Lemma read_packet b n i :
  (16 * n <= length b)%nat -> 0 <= i < Z.of_nat n ->
  arr_read b (i * kPacketLength) kPacketLength = packets n b !! Z.to_nat i.
Proof.
  intros Hn Hi. rewrite packets_lookup by lia. unfold arr_read. change kPacketLength with 16.
  rewrite (proj2 (Z.leb_le 0 _)), (proj2 (Z.leb_le (_ + _) _)) by lia. simpl. do 3 f_equal. lia.
Qed.

Lemma packets_ok n b : (16 * n <= length b)%nat -> Forall is_byte b -> Forall packet_ok (packets n b).
Proof.
  revert b. induction n as [|n IH]; intros b Hn Hb; [constructor|]. simpl. constructor.
  - split; [rewrite length_take; lia|by apply Forall_take].
  - apply IH; [rewrite length_drop; lia|by apply Forall_drop].
Qed.

(** ** Comparing with a macro *)

Lemma take2 (l : list Z) : (2 <= length l)%nat -> exists a b, arr_get l 0 = Some a /\ arr_get l 1 = Some b /\ take 2 l = [a; b].
Proof. destruct l as [|a [|b l]]; simpl; try lia. intros _. by exists a, b. Qed.

(** The comparison is an equality of key data. *)
Lemma compareMacro_spec n b d :
  (16 * n <= length b)%nat -> (2 * n <= length d)%nat ->
  compareMacro b d n = Some (bool_decide (keyData (packets n b) = take (2 * n) d)).
Proof.
  revert b d. induction n as [|n IH]; intros b d Hb Hd; [done|]. simpl compareMacro.
  destruct (take2 b) as (a0 & a1 & E0 & E1 & Ea); [lia|].
  destruct (take2 d) as (c0 & c1 & F0 & F1 & Fc); [lia|]. rewrite E0, E1, F0, F1. cbn [mbind option_bind].
  change (Z.to_nat kPacketLength) with 16%nat. change (Z.to_nat kPacketKeyDataLength) with 2%nat.
  rewrite (IH (drop 16 b) (drop 2 d)) by (rewrite length_drop; lia).
  assert (Ht : take (2 * S n) d = [c0; c1] ++ take (2 * n) (drop 2 d)).
  { rewrite <- Fc, <- (take_drop 2 d) at 1. rewrite take_app_ge by (rewrite length_take; lia).
    do 2 f_equal. rewrite length_take. lia. }
  assert (Hk : keyData (packets (S n) b) = [a0; a1] ++ keyData (packets n (drop 16 b))).
  { unfold keyData. simpl. rewrite take_take. by rewrite (Nat.min_l 2 16), Ea by lia. }
  replace (n + (n + 0))%nat with (2 * n)%nat by lia.
  change (S (n + S (n + 0))) with (2 * S n)%nat. rewrite Ht, Hk.
  destruct (Z.eqb_spec a0 c0) as [->|Hne]; simpl.
  - destruct (Z.eqb_spec a1 c1) as [->|Hne]; simpl; f_equal; [apply bool_decide_ext; split; congruence|].
    symmetry. apply bool_decide_eq_false. congruence.
  - f_equal. symmetry. apply bool_decide_eq_false. congruence.
Qed.

(** A macro that was loaded. *)
Definition macro_data (d : list Z) : Prop := validMacro d = true /\ Forall is_byte d.

Lemma macro_length d : macro_data d ->
  10 <= Z.of_nat (length d) /\ exists h, Z.of_nat (length d) = 2 * h.
Proof.
  intros [Hv _]. unfold validMacro in Hv. apply andb_true_iff in Hv as [Hv _].
  apply andb_true_iff in Hv as [H1%Z.leb_le H2]. change kMinMacroInversion with 10 in H1. split; [done|].
  exists (Z.of_nat (length d) / 2). unfold nz in H2. rewrite negb_involutive in H2.
  apply Z.eqb_eq in H2. change 0x01 with (Z.ones 1) in H2. rewrite Z.land_ones in H2 by lia.
  change (2 ^ 1) with 2 in H2. pose proof (Z.div_mod (Z.of_nat (length d)) 2). lia.
Qed.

━━━━━━━━━━━━━━━━━━━━━━━━━━━━━━

» **AIM OF THE EXERCISE**
Copy every entry exactly; no part may be left out.

» **YOUR RESPONSE**
Lemma read_packet b n i :
  (16 * n <= length b)%nat -> 0 <= i < Z.of_nat n ->
  arr_read b (i * kPacketLength) kPacketLength = packets n b !! Z.to_nat i.
Proof.
  intros Hn Hi. rewrite packets_lookup by lia. unfold arr_read. change kPacketLength with 16.
  rewrite (proj2 (Z.leb_le 0 _)), (proj2 (Z.leb_le (_ + _) _)) by lia. simpl. do 3 f_equal. lia.
Qed.

Lemma packets_ok n b : (16 * n <= length b)%nat -> Forall is_byte b -> Forall packet_ok (packets n b).
Proof.
  revert b. induction n as [|n IH]; intros b Hn Hb; [constructor|]. simpl. constructor.
  - split; [rewrite length_take; lia|by apply Forall_take].
  - apply IH; [rewrite length_drop; lia|by apply Forall_drop].
Qed.

(** ** Comparing with a macro *)

Lemma take2 (l : list Z) : (2 <= length l)%nat -> exists a b, arr_get l 0 = Some a /\ arr_get l 1 = Some b /\ take 2 l = [a; b].
Proof. destruct l as [|a [|b l]]; simpl; try lia. intros _. by exists a, b. Qed.

(** The comparison is an equality of key data. *)
Lemma compareMacro_spec n b d :
  (16 * n <= length b)%nat -> (2 * n <= length d)%nat ->
  compareMacro b d n = Some (bool_decide (keyData (packets n b) = take (2 * n) d)).
Proof.
  revert b d. induction n as [|n IH]; intros b d Hb Hd; [done|]. simpl compareMacro.
  destruct (take2 b) as (a0 & a1 & E0 & E1 & Ea); [lia|].
  destruct (take2 d) as (c0 & c1 & F0 & F1 & Fc); [lia|]. rewrite E0, E1, F0, F1. cbn [mbind option_bind].
  change (Z.to_nat kPacketLength) with 16%nat. change (Z.to_nat kPacketKeyDataLength) with 2%nat.
  rewrite (IH (drop 16 b) (drop 2 d)) by (rewrite length_drop; lia).
  assert (Ht : take (2 * S n) d = [c0; c1] ++ take (2 * n) (drop 2 d)).
  { rewrite <- Fc, <- (take_drop 2 d) at 1. rewrite take_app_ge by (rewrite length_take; lia).
    do 2 f_equal. rewrite length_take. lia. }
  assert (Hk : keyData (packets (S n) b) = [a0; a1] ++ keyData (packets n (drop 16 b))).
  { unfold keyData. simpl. rewrite take_take. by rewrite (Nat.min_l 2 16), Ea by lia. }
  replace (n + (n + 0))%nat with (2 * n)%nat by lia.
  change (S (n + S (n + 0))) with (2 * S n)%nat. rewrite Ht, Hk.
  destruct (Z.eqb_spec a0 c0) as [->|Hne]; simpl.
  - destruct (Z.eqb_spec a1 c1) as [->|Hne]; simpl; f_equal; [apply bool_decide_ext; split; congruence|].
    symmetry. apply bool_decide_eq_false. congruence.
  - f_equal. symmetry. apply bool_decide_eq_false. congruence.
Qed.

(** A macro that was loaded. *)
Definition macro_data (d : list Z) : Prop := validMacro d = true /\ Forall is_byte d.

Lemma macro_length d : macro_data d ->
  10 <= Z.of_nat (length d) /\ exists h, Z.of_nat (length d) = 2 * h.
Proof.
  intros [Hv _]. unfold validMacro in Hv. apply andb_true_iff in Hv as [Hv _].
  apply andb_true_iff in Hv as [H1%Z.leb_le H2]. change kMinMacroInversion with 10 in H1. split; [done|].
  exists (Z.of_nat (length d) / 2). unfold nz in H2. rewrite negb_involutive in H2.
  apply Z.eqb_eq in H2. change 0x01 with (Z.ones 1) in H2. rewrite Z.land_ones in H2 by lia.
  change (2 ^ 1) with 2 in H2. pose proof (Z.div_mod (Z.of_nat (length d)) 2). lia.
Qed.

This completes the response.